You shall know them by their fruit

As we wrap up a month of reflections this scripture lingers over me.   We’ve reflected on 2020 and the unexpected challenges it brought and continues to bring.  We reflected on offering hope and peace to a hurting world.  We reflected on the people who have impacted our stories and how we impact others.  And we reflected on the ways God awakens our hearts, inspires us, grows us, calls us to find balance.

And today, He calls me to Galatians, where I am reminded “the fruit of the Spirit is love, joy, peace, forbearance, kindness, goodness, faithfulness, gentleness and self-control.” and I am asked to take a look at how I am doing in these areas.”

The truth is that that answer changes daily and by circumstance.  It shouldn’t.  If I stand firmly in the knowledge God is good, and God is still on the throne, and God has a plan for my life, and all the other truths that we as Christians profess, then no matter what is happening in my home, my church, my country, or my world, I should see the fruit of the Spirit regardless of circumstances. 

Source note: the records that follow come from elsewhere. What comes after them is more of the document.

(* ===== verification/DataFacts.v ===== *)
(** * Reading and writing data: chunks, the file position, alignment *)
From Stdlib Require Import List.
From S2P Require Import Prelude Layout Kernel World Desc Engine Sgm Transfer Wz Service RxRing CharDev CharCtrl.
#[local] Open Scope list_scope.
#[local] Open Scope Z_scope.
Ltac wp_hook ::= wp_engine.

(** ** Register accesses and the queue end *)
Section Halting.
Context {bo : ByteOrder} {env : Env} {sched : Sched}.

Lemma halts_write_er m v : halts (write_er m v).
Proof. unfold write_er. halts_tac. Qed.
Lemma halts_read_er m : halts (read_er m).
Proof. unfold read_er. halts_tac. Qed.
Lemma halts_write_sg m v : halts (write_sg m v).
Proof. unfold write_sg. halts_tac. Qed.
Lemma halts_read_ir m : halts (read_ir m).
Proof. unfold read_ir. halts_tac. Qed.
#[local] Hint Resolve halts_write_er halts_read_er halts_write_sg halts_read_ir : halts.

Lemma halts_engine_start : halts engine_start.
Proof. unfold engine_start, first_transfer, engine_start_mode_config. halts_tac. Qed.
#[local] Hint Resolve halts_engine_start : halts.
Lemma halts_transfer_queue t : halts (transfer_queue t).
Proof. unfold transfer_queue, chain_transfers. halts_tac. Qed.

Lemma halts_engine_status_read c : halts (engine_status_read c).
Proof. unfold engine_status_read. halts_tac. Qed.
Lemma halts_read_interrupts : halts read_interrupts.
Proof. unfold read_interrupts. halts_tac. Qed.
End Halting.
#[export] Hint Resolve halts_write_er halts_read_er halts_write_sg halts_read_ir
  halts_transfer_queue halts_engine_status_read
  halts_read_interrupts : halts.

(** ** A request in chunks *)
Section Data.
Context {bo : ByteOrder} {env : Env} {sched : Sched}.

Definition request : Type := Z * Z * Z * Z.
Definition rq_remaining (v : request) : Z := fst (fst (fst v)).

Lemma chunk_range remaining : 0 < remaining -> 0 < chunk remaining <= remaining.
Proof. unfold chunk, XDMA_TRANSFER_MAX_BYTES. destruct (Z.ltb_spec (2048 * 4096) remaining); lia. Qed.

(** the turns that are left *)
Definition turns (remaining : Z) : nat :=
  if 0 <? remaining then S (Z.to_nat (remaining / XDMA_TRANSFER_MAX_BYTES)) else O.

Lemma turns_chunk remaining : 0 < remaining ->
  (turns (remaining - chunk remaining) < turns remaining)%nat.
Proof.
  intros H. unfold turns, chunk. rewrite (proj2 (Z.ltb_lt _ _) H).
  set (M := XDMA_TRANSFER_MAX_BYTES). assert (HM : 0 < M) by reflexivity.
  destruct (Z.ltb_spec M remaining).
  - replace (remaining / M) with ((remaining - M) / M + 1).
    + rewrite (proj2 (Z.ltb_lt 0 (remaining - M))) by lia.
      pose proof (Z.div_pos (remaining - M) M). lia.
    + rewrite <- (Z.div_add (remaining - M) 1 M) by lia. f_equal. lia.
  - rewrite Z.sub_diag. change (0 <? 0) with false. cbv iota. apply Nat.lt_0_succ.
Qed.

Lemma turns_fuel remaining : (turns remaining < data_fuel remaining)%nat.
Proof.
  unfold turns, data_fuel. assert (HM : 0 < XDMA_TRANSFER_MAX_BYTES) by reflexivity.
  pose proof (Z.div_pos (Z.max 0 remaining) XDMA_TRANSFER_MAX_BYTES).
  destruct (Z.ltb_spec 0 remaining); [rewrite Z.max_r in * by lia|]; lia.
Qed.

(** ** Alignment *)

Lemma land_pred a v : 0 <= a -> Z.land v (2 ^ a - 1) = v mod 2 ^ a.
Proof.
  intros Ha. rewrite <- Z.land_ones by lia. rewrite Z.ones_equiv, Z.sub_1_r. reflexivity.
Qed.

Lemma mod_pow_pow a b v : 0 <= a <= b -> (v mod 2 ^ b) mod 2 ^ a = v mod 2 ^ a.
Proof.
  intros H. apply Z.mod_mod_divide.
  exists (2 ^ (b - a)). rewrite <- Z.pow_add_r by lia. f_equal. lia.
Qed.

Lemma s32_u32_low a v : 0 <= a <= 31 -> s32 (u32 v) mod 2 ^ a = v mod 2 ^ a.
Proof.
  intros Ha. unfold s32, u32.
  assert (H0 : 2 ^ 31 mod 2 ^ a = 0)
    by (rewrite <- (mod_pow_pow a 31), Z.mod_same by lia; apply Z.mod_0_l; lia).
  rewrite Zminus_mod, H0, Z.sub_0_r, Z.mod_mod, mod_pow_pow, Zplus_mod, H0, Z.add_0_r, Z.mod_mod,
    mod_pow_pow by lia. reflexivity.
Qed.

(** on an engine whose alignment and granularity are powers of two, a
    request is accepted exactly when it is aligned: for a streaming or
    fixed-address engine the buffer, the length and (fixed address, not
    asynchronous) the position are multiples, otherwise the buffer and the
    position have the same offset; every other request is [-EINVAL]. *)
Lemma check_transfer_align_spec a g buf count pos sync w :
  addr_align (eng w) = 2 ^ a -> len_granularity (eng w) = 2 ^ g ->
  0 <= a <= 31 -> 0 <= g <= 31 ->
  let aligned :=
    if nz (streaming (eng w)) || nz (non_incr_addr (eng w)) then
      buf mod 2 ^ a = 0 /\ count mod 2 ^ g = 0 /\
      (streaming (eng w) <> 0 \/ sync = 0 \/ pos mod 2 ^ a = 0)
    else buf mod 2 ^ a = pos mod 2 ^ a in
  exists rc, check_transfer_align buf count pos sync w = Ok rc w /\
    (aligned /\ rc = 0 \/ ~ aligned /\ rc = - EINVAL).
Proof.
  intros Ha Hg Ra Rg aligned. subst aligned.
  assert (H : wp (check_transfer_align buf count pos sync) (fun rc w' => w' = w /\
    ((if nz (streaming (eng w)) || nz (non_incr_addr (eng w)) then
      buf mod 2 ^ a = 0 /\ count mod 2 ^ g = 0 /\
      (streaming (eng w) <> 0 \/ sync = 0 \/ pos mod 2 ^ a = 0)
      else buf mod 2 ^ a = pos mod 2 ^ a) /\ rc = 0 \/
     ~ (if nz (streaming (eng w)) || nz (non_incr_addr (eng w)) then
      buf mod 2 ^ a = 0 /\ count mod 2 ^ g = 0 /\
      (streaming (eng w) <> 0 \/ sync = 0 \/ pos mod 2 ^ a = 0)
      else buf mod 2 ^ a = pos mod 2 ^ a) /\ rc = - EINVAL)) w).
  { unfold check_transfer_align. do 8 wp_step. rewrite Ha, Hg. cbv zeta.
    rewrite !land_pred, !s32_u32_low by lia.
    assert (0 < 2 ^ g <= 2 ^ 31) by (split; [apply Z.pow_pos_nonneg; lia|apply Z.pow_le_mono_r; lia]).
    unfold u64. rewrite (Z.mod_small (2 ^ g - 1)) by lia. rewrite land_pred by lia.
    destruct (nz (streaming (eng w)) || nz (non_incr_addr (eng w))).
    - unfold nz. repeat (match goal with |- context [Z.eqb ?x 0] => destruct (Z.eqb_spec x 0) end; cbn [negb andb]);
        apply wp_ret; split; try reflexivity; intuition congruence.
    - destruct (Z.eqb_spec (buf mod 2 ^ a) (pos mod 2 ^ a)); cbn [negb]; apply wp_ret; auto. }
  apply wp_ok in H as (rc & w' & E & -> & HR). exists rc. split; [exact E|exact HR].
Qed.
End Data.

And sometimes I do.  And sometimes I do not.  I am still broken, but I am less broken today than yesterday.  I am still wounded, but I am less wounded than yesterday.  I produce fruit that doesn’t make the list; judgement, criticism, shame, anger, frustration, but I produce less today than yesterday.  

Today, as I reflect on a life of walking with Jesus, that is the win.  Every year, I pray I am less of me and more of Him.  I pray the same for you.  That we would trade hate for love, sadness for joy, anxiety for peace,  striving for patience, judgement for kindness, evil for good, distraction for devotion, harshness for gentleness, and gratification for self control, and that each step we take in growing to be more like Jesus, we are able to share His fruits with a hurting world.  A giant fruit salad if you will,  for all of us to enjoy together.

 

Seen & Unseen

My former Pastor died unexpectedly. 

Shortly before Christmas.

Admittedly, I hadn’t seen him or heard from him in over 20 years.  My oldest child was a newborn when we last visited him, from our home in Washington State, at his church in Idaho.  Not the church he pastored when I met him in California, we had both moved on.  After that, we moved on again.  My husband and I to Alaska, where a new career and eventually another child awaited, then eventually to Colorado where almost 20 years passed and two more children were added to our family.  I don’t know exactly what he did next or where he went.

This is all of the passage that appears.